Ensuite vinrent les nouvelles de Culloden, apportées à Durrisdeer par un des fils de tenanciers, – l’unique survivant, affirmait-il, de tous ceux qui étaient partis en chantant sur la colline. Par un malheureux hasard, John-Paul et Macconochie avaient, le matin même, découvert la guinée – origine de tout le mal – enfoncée dans un buisson de houx. Ils s’en étaient allés « haut le pied » comme disaient les serviteurs à Durrisdeer, chez le changeur ; et il leur restait peu de chose de la guinée, mais encore moins de sang-froid. Aussi John-Paul ne s’avisa-t-il pas de se précipiter dans la salle où la famille était en train de dîner, en s’écriant que « Tam Macmorland venait d’arriver et – hélas ! hélas ! – il ne restait plus personne pour venir après lui ! »
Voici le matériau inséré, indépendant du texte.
(** ** Configuration: the weight vector *)

Section ConfigFacts.
Import Config.

Lemma pysum_components w :
(pysum (components w) ==
w1_frequency w + w2_tfidf w + w3_cooccurrence w + w4_position_title w
+ w5_similarity_brand w)%Q.
Proof. unfold pysum, components. simpl. ring. Qed.

Lemma py_div_nonzero a b : ~ (b == 0)%Q -> py_div a b = Some (a / b)%Q.
Proof.
intros Hb. unfold py_div. destruct (Qeq_bool b 0) eqn:E; [|done].
apply Qeq_bool_iff in E. contradiction.
Qed.

Lemma normalize_weights_positive (w : ScoringWeights) :
(0 < pysum (components w))%Q ->
normalize_weights w = Some (scaled w (pysum (components w))).
Proof.
intros Ht. unfold normalize_weights, normalize_weights_with.
assert (Hnz : ~ (pysum (components w) == 0)%Q) by lra.
apply Qltb_true in Ht as ->.
rewrite !py_div_nonzero by done. reflexivity.
Qed.

Lemma scaled_sum (w : ScoringWeights) (total : Q) :
(total == pysum (components w))%Q -> ~ (total == 0)%Q ->
(pysum (components (scaled w total)) == 1)%Q.
Proof.
intros Ht Hnz. rewrite pysum_components. rewrite pysum_components in Ht.
unfold scaled; simpl.
transitivity (total / total)%Q; [|field; exact Hnz].
rewrite Ht at 6. field. exact Hnz.
Qed.

Lemma field_ok_div (x total : Q) :
(0 <= x)%Q -> (x <= total)%Q -> (0 < total)%Q -> field_ok (x / total).
Proof.
intros H0 H1 Ht. split.
- apply Qle_shift_div_l; [done | lra].
- apply Qle_shift_div_r; [done | lra].
Qed.



(** C10. On a weight vector whose five components are all zero the
guard is false: the call returns the vector unchanged whatever the
division would do, so it divides nothing. *)
Theorem normalize_weights_all_zero (w : ScoringWeights) :
all_zero w ->
forall div : Q -> Q -> option Q, normalize_weights_with div w = Some w.
Proof.
intros (H1 & H2 & H3 & H4 & H5) div.
unfold normalize_weights_with.
assert (Ht : (pysum (components w) <= 0)%Q).
{ rewrite pysum_components. lra. }
apply Qltb_false in Ht as ->. reflexivity.
Qed.

Lemma normalize_weights_all_zero_witness :
normalize_weights_with no_division zero_weights = Some zero_weights
/\ normalize_weights zero_weights = Some zero_weights.
Proof.
split.
- apply (normalize_weights_all_zero zero_weights); vm_compute; tauto.
- apply (normalize_weights_all_zero zero_weights); vm_compute; tauto.
Defined.

End ConfigFacts.

(** ** Sorting *)

Section SortFacts.
Context {A : Type} (ltb : A -> A -> bool).

Lemma insert_desc_perm x l : Permutation (insert_desc ltb x l) (x :: l).
Proof.
induction l as [|y l IH]; simpl; [done|].
destruct (ltb x y); [|done].
rewrite IH. apply perm_swap.
Qed.

Lemma sort_desc_perm l : Permutation (sort_desc ltb l) l.
Proof.
induction l as [|x l IH]; simpl; [done|].
rewrite insert_desc_perm. by constructor.
Qed.

Lemma sort_desc_length l : length (sort_desc ltb l) = length l.
Proof. apply Permutation_length, sort_desc_perm. Qed.

Lemma sort_desc_In x l : In x (sort_desc ltb l) <-> In x l.
Proof.
split; apply Permutation_in; [|symmetry]; apply sort_desc_perm.
Qed.
End SortFacts.

(** ** Scorer: bucketing *)

Section BucketFacts.
Import Scorer.
Context `{Runtime}.
Variables (page_type : pystr) (brand_info : BrandInfo).
Variable domain_keywords : option (gmap pystr Q).

Local Abbreviation cls t :=
(_classify_keyword_bucket t 0 page_type brand_info domain_keywords).

Lemma classify_ignores_score t s s' :
_classify_keyword_bucket t s page_type brand_info domain_keywords =
_classify_keyword_bucket t s' page_type brand_info domain_keywords.
Proof. reflexivity. Qed.

Lemma get_bucket_append bs b kw b' :
get_bucket (bucket_append bs b kw) b' =
get_bucket bs b' ++ (if bool_decide (b = b') then [kw] else []).
Proof.
destruct b, b'; simpl; try reflexivity; by rewrite app_nil_r.
Qed.

Lemma classify_loop_bucket kws acc b :
get_bucket
(fold_left
(fun buckets keyword_data =>
bucket_append buckets
(_classify_keyword_bucket (term keyword_data) (score keyword_data)
page_type brand_info domain_keywords)
{| term := term keyword_data; score := score keyword_data |})
kws acc) b =
get_bucket acc b ++
List.filter (fun kw => bool_decide (cls (term kw) = b)) kws.
Proof.
revert acc. induction kws as [|kw kws IH]; intros acc; simpl.
- by rewrite app_nil_r.
- rewrite IH, get_bucket_append, <- app_assoc. f_equal.
destruct kw as [t s]; simpl.
destruct (bool_decide _); reflexivity.
Qed.

Lemma classify_all_bucket kws b :
get_bucket (classify_all kws page_type brand_info domain_keywords) b =
List.filter (fun kw => bool_decide (cls (term kw) = b)) kws.
Proof.
unfold classify_all. rewrite classify_loop_bucket. by destruct b.
Qed.

Lemma bucketize_bucket kws b :
get_bucket (bucketize_keywords kws page_type brand_info domain_keywords) b =
sort_and_cap
(List.filter (fun kw => bool_decide (cls (term kw) = b)) kws).
Proof.
rewrite <- classify_all_bucket. destruct b; reflexivity.
Qed.

Lemma sort_and_cap_In kw l : In kw (sort_and_cap l) -> In kw l.
Proof.
unfold sort_and_cap. intros Hin.
apply (sort_desc_In (fun a b => Qltb (score a) (score b))).
rewrite <- (take_drop bucket_cap). apply in_or_app. by left.
Qed.

Lemma sort_and_cap_length l : length (sort_and_cap l) <= bucket_cap.
Proof. unfold sort_and_cap. rewrite length_take. lia. Qed.

Lemma sort_and_cap_all kw l :
length l <= bucket_cap -> In kw l -> In kw (sort_and_cap l).
Proof.
intros Hlen Hin. unfold sort_and_cap.
rewrite take_ge by (rewrite sort_desc_length; lia).
by apply sort_desc_In.
Qed.

End BucketFacts.



(** ** Scorer: the composite score *)

Section ScoringFacts.
Import Config Scorer.
Context `{Runtime}.
Variable normalize_text : pystr -> option pystr.
Variable tokenize_text : pystr -> option (list pystr).
Variable calculate_tfidf_scores :
list pystr -> list pystr -> option (gmap pystr Q).
Variable np_log : Q -> Q.
Variable settings_scoring_weights : ScoringWeights.

Lemma clamp01_bounds x : (0 <= clamp01 x <= 1)%Q.
Proof.
unfold clamp01. split; [apply pymax_ge_l|].
destruct (pymax_cases 0 (pymin 1 x)) as [-> | ->]; [lra|].
apply pymin_le_l.
Qed.

Lemma py_div_nat a n :
n <> 0%nat -> is_Some (py_div a (inject_Z (Z.of_nat n))).
Proof.
intros Hn. rewrite py_div_nonzero; [done|].
unfold Qeq; simpl. lia.
Qed.

Lemma cooccurrence_total keyword text_data :
is_Some (cooccurrence_body keyword text_data).
Proof.
unfold cooccurrence_body.
destruct (fold_left _ _ _) as [c t].
destruct (t =? 0)%nat; [done|].
destruct (_ ++ _) as [|x l] eqn:E; [done|].
destruct (py_div_nat (inject_Z (Z.of_nat c)) (length (x :: l))) as [q ->];
[done|done].
Qed.

Lemma position_total keyword text_data :
is_Some (position_body keyword text_data).
Proof.
unfold position_body.
destruct (title _) as [t|]; [|done].
destruct (negb _); [done|].
destruct (find _ _) as [pos|]; [|done].
destruct (length (str_lower t) =? 0)%nat eqn:E; [done|].
apply Nat.eqb_neq in E.
destruct (py_div_nat (inject_Z (Z.of_nat pos)) _ E) as [q ->]. done.
Qed.

Lemma similarity_total keyword brand_info :
is_Some (similarity_body keyword brand_info).
Proof. unfold similarity_body. by destruct (_ && _). Qed.

(** C3. The score is in [0, 1] for every keyword, page, brand and weight
vector. A factor whose computation raises counts as 0 and the other
four still enter the weighted sum: this is what happens when the
frequency factor or the tf-idf factor fails, the two that call
collaborators; the other three cannot fail. *)
Theorem calculate_keyword_score_bounded keyword text_data brand_info weights :
let w := default settings_scoring_weights weights in
let result :=
calculate_keyword_score normalize_text tokenize_text
calculate_tfidf_scores np_log settings_scoring_weights
keyword text_data brand_info weights in
let freq := _calculate_frequency_score normalize_text tokenize_text np_log keyword text_data in
let tfidf := _calculate_tfidf_score calculate_tfidf_scores keyword text_data in
let cooc := _calculate_cooccurrence_score keyword text_data in
let pos := _calculate_position_score keyword text_data in
let sim := _calculate_similarity_score keyword brand_info in
(0 <= result <= 1)%Q
/\ (frequency_body normalize_text tokenize_text np_log keyword text_data = None ->
result = clamp01 (weighted_sum w 0 tfidf cooc pos sim))
/\ (tfidf_body calculate_tfidf_scores keyword text_data = None ->
result = clamp01 (weighted_sum w freq 0 cooc pos sim))
/\ is_Some (cooccurrence_body keyword text_data)
/\ is_Some (position_body keyword text_data)
/\ is_Some (similarity_body keyword brand_info).
Proof.
intros w result freq tfidf cooc pos sim.
split; [apply clamp01_bounds|].
split.
{ intros Hf. unfold result, calculate_keyword_score.
unfold _calculate_frequency_score at 1. by rewrite Hf. }
split.
{ intros Hf. unfold result, calculate_keyword_score.
unfold _calculate_tfidf_score at 1. by rewrite Hf. }
auto using cooccurrence_total, position_total, similarity_total.
Qed.
End ScoringFacts.

Lemma calculate_keyword_score_bounded_witness :
  let raising_text : pystr -> option pystr := fun _ => None in
  let tokens : pystr -> option (list pystr) := fun _ => Some [] in
  let raising_tfidf : list pystr -> list pystr -> option (gmap pystr Q) :=
    fun _ _ => None in
  let result :=
    @Scorer.calculate_keyword_score ascii_runtime raising_text tokens
      raising_tfidf (fun x => x) Config.default_weights
      (py "laptop") Scorer.sample_text_data Scorer.sample_brand None in
  (0 <= result <= 1)%Q /\
  result =
    Scorer.clamp01
      (Scorer.weighted_sum Config.default_weights 0
         (@Scorer._calculate_tfidf_score raising_tfidf (py "laptop")
            Scorer.sample_text_data)
         (@Scorer._calculate_cooccurrence_score ascii_runtime (py "laptop")
            Scorer.sample_text_data)
         (@Scorer._calculate_position_score ascii_runtime (py "laptop")
            Scorer.sample_text_data)
         (@Scorer._calculate_similarity_score ascii_runtime (py "laptop")
            Scorer.sample_brand)).
Proof.
  intros raising_text tokens raising_tfidf result.
  pose proof (@calculate_keyword_score_bounded ascii_runtime raising_text
                tokens raising_tfidf (fun x => x) Config.default_weights
                (py "laptop") Scorer.sample_text_data Scorer.sample_brand None)
    as (Hbounds & Hfreq & _).
  split; [exact Hbounds|].
  apply Hfreq. reflexivity.
Defined.

(** ** NLP: the length guard of the extraction *)

Section ExtractFacts.
Import NLP.
Context `{Runtime} {Embedding : Type}.
Variable cosine_similarity : Embedding -> Embedding -> Q.
Variable similarity_threshold : Q.
Variable normalize_text : pystr -> option pystr.
Variable _extract_with_yake : pystr -> option (list Keyword).
Variable _extract_with_keybert : pystr -> option (list Keyword).
Variable list_of_set : list pystr -> list pystr.
Variable sentence_transformer : option (pystr -> Embedding).

(** C9. A text that is empty, or shorter than 50 characters once
stripped, yields the empty list, and neither the normalizer nor a
provider has been called. *)
Theorem extract_keywords_short_text (text : pystr) (max_keywords : nat) :
text = [] \/ length (strip text) < 50 ->
extract_keywords cosine_similarity similarity_threshold normalize_text
_extract_with_yake _extract_with_keybert list_of_set
sentence_transformer text max_keywords = ([], []).
Proof.
intros Hshort. unfold extract_keywords.
destruct Hshort as [-> | Hlen]; [reflexivity|].
apply Nat.ltb_lt in Hlen as ->.
by rewrite orb_true_r.
Qed.
End ExtractFacts.

Lemma extract_keywords_short_text_witness :
  @NLP.extract_keywords ascii_runtime unit (fun _ _ => 1%Q) 0.85
    (fun t => Some t) (fun _ => Some []) (fun _ => Some []) (fun l => l)
    (Some (fun _ => tt)) (py "   hola mundo   ") 50 = ([], []).
Proof.
  apply (@extract_keywords_short_text ascii_runtime unit).
  right. vm_compute. lia.
Defined.

(** ** Fetcher: retries and back-off *)

Section FetchFacts.
Import Fetcher.
Context {Response : Type}.
Variable try_get : nat -> Response + exn.

Lemma schedule_segment k : schedule k = segment 0 k ++ [Get k].
Proof.
induction k as [|k IH]; [reflexivity|].
cbn [schedule]. rewrite IH. unfold segment.
rewrite seq_S, fmap_app, concat_app. simpl.
rewrite <- !app_assoc. reflexivity.
Qed.

Lemma segment_S a j :
segment a (S j) = [Get a; Sleep (2 ^ N.of_nat a)] ++ segment (S a) j.
Proof. reflexivity. Qed.

Lemma passes_retryable retries a todo :
retryable try_get a -> a < retries ->
passes try_get retries (a :: todo) =
(fst (passes try_get retries todo),
[Get a; Sleep (2 ^ N.of_nat a)] ++ snd (passes try_get retries todo)).
Proof.
intros (e & He & Hgo) Hlt. simpl. rewrite He.
apply Nat.ltb_lt in Hlt as ->.
destruct (passes try_get retries todo) as [r evs].
destruct e as [c| |]; simpl in *; [|done..].
apply negb_true_iff in Hgo as ->. done.
Qed.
Ils accueillirent ces paroles avec un silence de condamnés. Seulement, Mr. Henry se mit la main devant le visage, et Miss Alison cacha entièrement sa tête entre ses bras étendus sur la table. Quant à Mylord, il était couleur de cendre.

– J’ai encore un fils, dit-il. Oui, Henry, et je vous rends cette justice : c’est le meilleur qui reste.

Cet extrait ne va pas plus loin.